Deadly Medicine: When your doctor is hazardous to your health

The concept of a healthy is relationship is not new. Developing and cultivating how people interact with one another is important. Remember being told to “play fair” and to “make sure you share” when you were a little kid? Even as a young adult you learned the importance of “being transparent” and the importance of good communication. This is also important with any doctor-patient relationship.

Patients regularly place their lives in the hands of medical professionals to stay healthy and alive. This works best in healthy relationships that create an environment for long-standing trust and communication. So, when the doctor/patient relationship is compromised, your health may be compromised.

Historically, medical doctors have been seen as experts in their field, and for the most part, they should be. They have gone through rigorous training and have a wealth of experience and knowledge regarding human anatomy and physiology. Yet, some people may interpret this expertise as “law” giving away their ability to ask or do something differently.

Even though healthcare has evolved in such a way that the patient has become the center of their care, these changes have not been communicated well to all. This results in many people settling for “provider-centered” care instead. Simply put: When you are not the focus of your care, bad things could happen.

You not being the center of your care may present in different ways:

  1. Being diagnosed with a medical condition without explanation

  2. A provider dismissing your concerns as the patient

  3. Feeling like the doctor or office never has time and is always too busy

  4. Medications or treatment offered without a discussion of any options

  5. Inability to reach the doctor (or their representative) in cases of emergencies or complications

  6. The supporting clinical staff is not supportive or, “seems mean” to the patients

  7. Symptoms are not addressed or told “it’s probably nothing” without a thorough workup

The truth is, there is no required time that anyone should stay with their doctor. If you feel like the “vibe” is off with your healthcare provider then change providers. It doesn’t always mean that the doctor is bad, it’s just they may not be the right one for you...and that’s okay.
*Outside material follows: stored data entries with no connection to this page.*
(** * data_help.modelling: classifier training reports and feature-importance plots

    A shallow embedding of [src/data_help/modelling.py].  The module is a thin
    layer over scikit-learn, pandas, matplotlib and seaborn: what it decides
    itself is which collaborator is called, in which order, with which
    arguments, what is printed, and which exception leaves the call.  The
    collaborators are an interface ([Collaborators]); the module's own control
    flow, name resolution and argument checks are embedded as they are
    written. *)

From stdpp Require Import base strings gmap list.
From Stdlib Require Import ZArith QArith.

Open Scope string_scope.
Open Scope list_scope.
Open Scope Z_scope.

(** ** Python values and exceptions *)

(** The exceptions that can leave the module.  [ValueError] is what the
    module raises itself; the others come from the interpreter (an unbound
    name, a missing attribute, a call that does not match the signature) or
    from a collaborator. *)
Inductive Exn : Type :=
| ValueError (msg : string)
| NameError (name : string)
| TypeError (msg : string)
| AttributeError (type_name attr : string)
| OtherError (kind msg : string).

(** Values a name or an argument can be bound to, as far as the module
    inspects them: [isinstance(v, list)] and [len(v)]. *)
Inductive pyval : Type :=
| PyNone
| PyList (items : list string)
| PyStr (s : string)
| PyInt (n : Z)
| PyFunction (qualname : string)
| PyModule (name : string)
| PyTypingForm (name : string).

(** [isinstance(v, list)] *)
Definition isinstance_list (v : pyval) : bool :=
  match v with PyList _ => true | _ => false end.

(** The items of a list (read only once [isinstance_list] has held). *)
Definition list_items (v : pyval) : list string :=
  match v with PyList items => items | _ => [] end.
Lemma take_digits_length (s acc : pystr) :
  List.length (snd (take_digits s acc)) <= List.length s.
Proof.
  revert acc. induction s as [| c t IH]; intros acc; cbn [take_digits].
  - cbn. lia.
  - destruct (is_digit c); cbn [snd List.length]; [| lia].
    specialize (IH (c :: acc)). lia.
Qed.

Lemma match_number_shorter (s : pystr) (pos : nat) (v : json) (rest : pystr)
  (p : nat) :
  match_number s pos = inr (v, rest, p) -> List.length rest < List.length s.
Proof.
  unfold match_number. cbv zeta.
  match goal with
  | |- (let '(neg, s1) := ?X in _) = _ -> _ =>
      destruct X as [neg s1] eqn:Hs1
  end.
  assert (Hsign : List.length s1 <= List.length s).
  { destruct s as [| c t]; [injection Hs1 as _ <-; lia |].
    destruct (c =? 45)%N; injection Hs1 as _ <-; cbn; lia. }
  match goal with
  | |- match ?X with Some _ => _ | None => _ end = _ -> _ =>
      destruct X as [[ids s2] |] eqn:Hs2; [| discriminate]
  end.
  assert (Hint : List.length s2 < List.length s1).
  { destruct s1 as [| c t]; [discriminate |].
    destruct (c =? 48)%N; [injection Hs2 as _ <-; cbn; lia |].
    destruct (is_digit c) eqn:Hd; [| discriminate].
    cbn [take_digits] in Hs2. rewrite Hd in Hs2.
    pose proof (take_digits_length t [c]) as L.
    destruct (take_digits t [c]) as [a b]. injection Hs2 as _ <-.
    cbn [snd List.length] in *. lia. }
  match goal with
  | |- (let '(fds, s3) := ?X in _) = _ -> _ =>
      destruct X as [fds s3] eqn:Hs3
  end.
  assert (Hfrac : List.length s3 <= List.length s2).
  { destruct s2 as [| c [| d t]]; try (injection Hs3 as _ <-; lia).
    destruct (_ && _); [| injection Hs3 as _ <-; lia].
    pose proof (take_digits_length (skipn 1 (c :: d :: t)) []) as L.
    rewrite Hs3 in L. cbn [snd skipn List.length] in L.
    cbn [List.length]. lia. }
  match goal with
  | |- match ?X with (_, _) => _ end = _ -> _ =>
      destruct X as [[[has_exp eneg] eds] s4] eqn:Hs4
  end.
  assert (Hexp : List.length s4 <= List.length s3).
  { destruct s3 as [| c t]; [injection Hs4 as _ _ _ <-; lia |].
    destruct (_ || _)%N; [| injection Hs4 as _ _ _ <-; lia].
    assert (Hgen : forall (en : bool) (t1 : pystr),
               List.length t1 <= List.length t ->
               (let '(ds, t2) := take_digits t1 [] in
                match ds with
                | [] => (false, false, [], c :: t)
                | _ => (true, en, ds, t2)
                end) = (has_exp, eneg, eds, s4) ->
               List.length s4 <= List.length (c :: t)).
    { intros en t1 Ht1 H.
      pose proof (take_digits_length t1 []) as L.
      destruct (take_digits t1 []) as [ds t2]. cbn [snd] in L.
      destruct ds; injection H as _ _ _ <-; cbn [List.length]; lia. }
    destruct t as [| sg [| x t']].
    - apply (Hgen false []); [cbn; lia | exact Hs4].
    - apply (Hgen false [sg]); [cbn; lia | exact Hs4].
    - destruct (sg =? 45)%N.
      + apply (Hgen true (x :: t')); [cbn; lia | exact Hs4].
      + destruct (sg =? 43)%N.
        * apply (Hgen false (x :: t')); [cbn; lia | exact Hs4].
        * apply (Hgen false (sg :: x :: t')); [cbn; lia | exact Hs4]. }
  destruct fds, has_exp; intros [= _ <- _]; lia.
Qed.
(** X5.  [stop], whatever the host answers and whatever the state: it
    never throws; it sends at most three kills, which are the first ones
    of SIGTERM, SIGKILL, SIGKILL (of taskkill three times on Windows); it
    waits at most three times, 500 ms each; the only shell command it can
    run is the by-name cleanup, once; it probes no port and launches
    nothing. *)
Theorem stop_is_bounded host W (os : forall X, Os X -> W -> X * W) s w :
  let o := run os (stop host) s w in
  (exists b, result o = Ok b) /\
  (exists k, (k <= maxKillAttempts)%nat /\ kills (trace o) = escalation host k 1) /\
  (length (sleeps (trace o)) <= maxKillAttempts)%nat /\
  Forall (eq 500) (sleeps (trace o)) /\
  (commands (trace o) = [] \/ commands (trace o) = [by_name_command host]) /\
  spawned (trace o) = [] /\
  probes (trace o) = [].
Proof.
  by_wp (any_world os). unfold stop, attemptToStopProcess, resetServerState.
  wp_open. destruct (serverProcess s) as [child |] eqn:Hchild; wp_open.
  2: { repeat apply conj; eauto. exists O. split; [lia | reflexivity]. cbn. lia. }
  intros [] _. destruct (truthy_number (pid child)) as [n |] eqn:Hpid; wp_open.
  2: { intros [] _. repeat apply conj; eauto.
       exists O. split; [lia | reflexivity]. cbn. lia. }
  apply stopLoop_bounds with (child := child); eauto using truthy_number_nonzero.
  intros tr b k Hk Hkill Hlen Hall Hcmd Hsp Hpr.
  repeat apply conj; eauto.
  - trace_more. lia.
Qed.
(** * appveyor-artifacts: a shallow embedding of [appveyor_artifacts.py]

    The development follows the source file top-down: the values the
    program manipulates (parsed JSON, the configuration dictionary), the
    effects it performs (HTTP GET requests, sleeping, reading the clock),
    then [query_api], [validate], [get_build_version], [get_job_ids],
    [get_artifacts_urls] and [main].

    A Python call either returns, raises [HandledError] (always right after
    one [log.error] line, which is the only thing that tells two handled
    failures apart), or raises some other exception that nothing in the
    program catches. *)

From Stdlib Require Import List String Ascii ZArith QArith Bool Arith Lia.
Import ListNotations.

Set Warnings "-register-all".

#[local] Open Scope string_scope.
#[local] Open Scope Z_scope.
#[local] Open Scope list_scope.

(** ** Values *)

Module Py.

(** A value produced by [response.json()].  Objects keep their fields in
    order, as Python dictionaries do; a key occurs once.  A JSON real is kept
    as a rational: the program only ever tests such a number for zero. *)
Inductive json : Type :=
| JNull
| JBool (b : bool)
| JInt (z : Z)
| JReal (q : Q)
| JStr (s : string)
| JArr (items : list json)
| JObj (fields : list (string * json)).

(** Exceptions other than [HandledError]; nothing in the program catches
    them. *)
Inductive pyexc : Type :=
| KeyError
| TypeError
| AttributeError
| ValueError
| IndexError
| RequestException.

(** The interpreter the script runs under.  It matters in one place only: an
    ordering comparison between a float and a str. *)
Inductive pyver : Type := Py2 | Py3.

(** [bool(x)] *)
Definition truthy (j : json) : bool :=
  match j with
  | JNull => false
  | JBool b => b
  | JInt z => negb (z =? 0)
  | JReal q => negb (Qeq_bool q 0)
  | JStr s => negb (s =? "")%string
  | JArr items => match items with [] => false | _ :: _ => true end
  | JObj fields => match fields with [] => false | _ :: _ => true end
  end.

(** [bool(s)] for a str *)
Definition nonempty (s : string) : bool := negb (s =? "")%string.

(** [s == x] for a str [s] and a parsed value [x] *)
Definition str_eq (s : string) (x : json) : bool :=
  match x with
  | JStr s' => (s =? s')%string
  | _ => false
  end.

Fixpoint assoc (k : string) (fields : list (string * json)) : option json :=
  match fields with
  | [] => None
  | (k', v) :: rest => if (k =? k')%string then Some v else assoc k rest
  end.

(** [needle in haystack] for two strs *)
Fixpoint is_substring (needle haystack : string) : bool :=
  String.prefix needle haystack ||
  match haystack with
  | EmptyString => false
  | String _ rest => is_substring needle rest
  end.

Fixpoint chars (s : string) : list json :=
  match s with
  | EmptyString => []
  | String c rest => JStr (String c EmptyString) :: chars rest
  end.

(** Values that can be put in a [set]. *)
Definition hashable (j : json) : bool :=
  match j with
  | JArr _ | JObj _ => false
  | _ => true
  end.

End Py.
Import Py.

(** ** Outcomes and effects *)

(** One constructor per [log.error(...)] that is followed by
    [raise HandledError], carrying the arguments of the log line. *)
Inductive failure : Type :=
| ServerTimedOut                                   (* 'Timed out waiting for reply from server.' *)
| HttpError (status : Z) (message : json)          (* 'HTTP %d: %s' *)
| HttpUnknownError (status : Z) (text : string)    (* 'HTTP %d: Unknown error: %s' *)
| JsonParseFailed (text : string)                  (* 'Failed to parse JSON: %s' *)
| Contradiction                                    (* 'Contradiction: --always-job-dirs and --no-job-dirs used.' *)
| InvalidCommit                                    (* 'No or invalid git commit obtained.' *)
| NotADirectory (dir : string)                     (* "Not a directory or doesn't exist: %s" *)
| InvalidNoJobDirs                                 (* '--no-job-dirs has invalid value. ...' *)
| InvalidOwner                                     (* 'No or invalid repo owner name obtained.' *)
| PullRequestNotDigit                              (* '--pull-request is not a digit.' *)
| InvalidRepo                                      (* 'No or invalid repo name obtained.' *)
| InvalidTag                                       (* 'Invalid git tag obtained.' *)
| TimeoutNotDigit                                  (* '--timeout is not a digit.' *)
| BuildsKeyMissing                                 (* 'Bad JSON reply: "builds" key missing.' *)
| BuildKeyMissing                                  (* 'Bad JSON reply: "build" key missing.' *)
| JobsKeyMissing                                   (* 'Bad JSON reply: "jobs" key missing.' *)
| JobNameNotFound (name : string)                  (* 'Job name "%s" not found.' *)
| QueueTimedOut                                    (* 'Timed out waiting for job to be queued or build not found.' *)
| JobFailed (owner repo : string) (job : json)     (* 'AppVeyor job failed: %s' with the job's console URL *)
| UnknownStatus (unknown : list json)              (* 'Got unknown status from AppVeyor API: %s' *)
| JobsTimedOut (njobs : nat).                      (* 'Timed out waiting for job%s to finish.' *)

(** How a call ends.  [OutOfFuel] belongs to the model only: the polling
    loop of [main] is a [while True], run here for a bounded number of
    iterations. *)
Inductive result (A : Type) : Type :=
| Ret (a : A)
| Handled (f : failure)
| Crash (x : pyexc)
| OutOfFuel.

Arguments Ret {A} a.
Arguments Handled {A} f.
Arguments Crash {A} x.
Arguments OutOfFuel {A}.

Definition rbind {A B} (r : result A) (k : A -> result B) : result B :=
  match r with
  | Ret a => k a
  | Handled f => Handled f
  | Crash x => Crash x
  | OutOfFuel => OutOfFuel
  end.

(** The three endpoints the program formats.  Owner, repository, build
    version and job id are kept apart instead of being spliced into one
    string:
    - ['/projects/{0}/{1}/history?recordsNumber=10']
    - ['/projects/{0}/{1}/build/{2}']
    - ['/buildjobs/{0}/artifacts'] *)
Inductive endpoint : Type :=
| History (owner repo : string)
| BuildAt (owner repo : string) (version : json)
| Artifacts (job : json).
Changing your doctor because they are wrong for you is a healthy thing to do. In the best case, you may not be receiving the care you deserve. In the worst case, your loyalty to the wrong healthcare provider could turn into you dying.

If you test drove a car and the steering wasn’t what you expected or the ride was too bumpy for you, would you still make the commitment to purchase this car hoping it would turn into something you wanted? Of course not! So why commit to a healthcare provider or medical group for the same reasons? You have options! Finding a provider that fits your health needs and the needs of your family is the only commitment that is required. It may take a little research and time, but it’s definitely possible.